Records provided.
+ + + + +
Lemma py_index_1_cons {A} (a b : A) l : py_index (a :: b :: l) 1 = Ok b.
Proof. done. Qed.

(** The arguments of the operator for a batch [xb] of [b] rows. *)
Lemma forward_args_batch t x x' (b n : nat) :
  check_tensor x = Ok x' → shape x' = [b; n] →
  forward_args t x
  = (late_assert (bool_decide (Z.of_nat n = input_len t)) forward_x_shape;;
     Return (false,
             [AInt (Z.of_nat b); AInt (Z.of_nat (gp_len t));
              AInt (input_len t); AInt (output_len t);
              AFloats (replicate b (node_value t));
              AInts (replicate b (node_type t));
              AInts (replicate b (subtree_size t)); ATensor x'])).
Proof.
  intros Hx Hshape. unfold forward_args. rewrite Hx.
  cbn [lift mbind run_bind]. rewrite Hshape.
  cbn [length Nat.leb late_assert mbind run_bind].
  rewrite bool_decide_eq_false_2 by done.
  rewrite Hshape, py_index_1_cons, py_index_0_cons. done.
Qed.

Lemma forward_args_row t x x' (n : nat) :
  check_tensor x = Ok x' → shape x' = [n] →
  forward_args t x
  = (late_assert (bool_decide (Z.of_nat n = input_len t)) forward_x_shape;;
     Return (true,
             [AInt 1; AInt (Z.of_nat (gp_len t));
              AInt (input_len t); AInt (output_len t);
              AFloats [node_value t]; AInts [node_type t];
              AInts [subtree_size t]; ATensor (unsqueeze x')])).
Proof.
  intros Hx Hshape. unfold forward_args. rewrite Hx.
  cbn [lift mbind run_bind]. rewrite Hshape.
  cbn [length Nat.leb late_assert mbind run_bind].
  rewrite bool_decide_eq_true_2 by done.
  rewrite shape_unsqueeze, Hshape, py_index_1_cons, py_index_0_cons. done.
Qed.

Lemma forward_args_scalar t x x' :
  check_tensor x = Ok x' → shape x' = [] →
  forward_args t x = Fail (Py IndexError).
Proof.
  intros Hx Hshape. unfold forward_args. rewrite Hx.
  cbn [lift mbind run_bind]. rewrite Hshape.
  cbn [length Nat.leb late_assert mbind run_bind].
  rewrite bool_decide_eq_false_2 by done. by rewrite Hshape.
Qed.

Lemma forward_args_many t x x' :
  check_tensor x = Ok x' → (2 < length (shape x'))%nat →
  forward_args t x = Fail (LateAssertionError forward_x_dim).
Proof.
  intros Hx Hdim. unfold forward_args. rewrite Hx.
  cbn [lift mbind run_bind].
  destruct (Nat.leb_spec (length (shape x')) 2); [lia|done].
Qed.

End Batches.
+ + + + +
Aim of the task. Restate word for word the entries above, starting at the line with "Lemma forward_args_scalar t" and ending at the line with "intros Hx Hdim.", inclusive, and no others.

Final answer.
Lemma forward_args_scalar t x x' :
  check_tensor x = Ok x' → shape x' = [] →
  forward_args t x = Fail (Py IndexError).
Proof.
  intros Hx Hshape. unfold forward_args. rewrite Hx.
  cbn [lift mbind run_bind]. rewrite Hshape.
  cbn [length Nat.leb late_assert mbind run_bind].
  rewrite bool_decide_eq_false_2 by done. by rewrite Hshape.
Qed.

Lemma forward_args_many t x x' :
  check_tensor x = Ok x' → (2 < length (shape x'))%nat →
  forward_args t x = Fail (LateAssertionError forward_x_dim).
Proof.
  intros Hx Hdim. unfold forward_args. rewrite Hx.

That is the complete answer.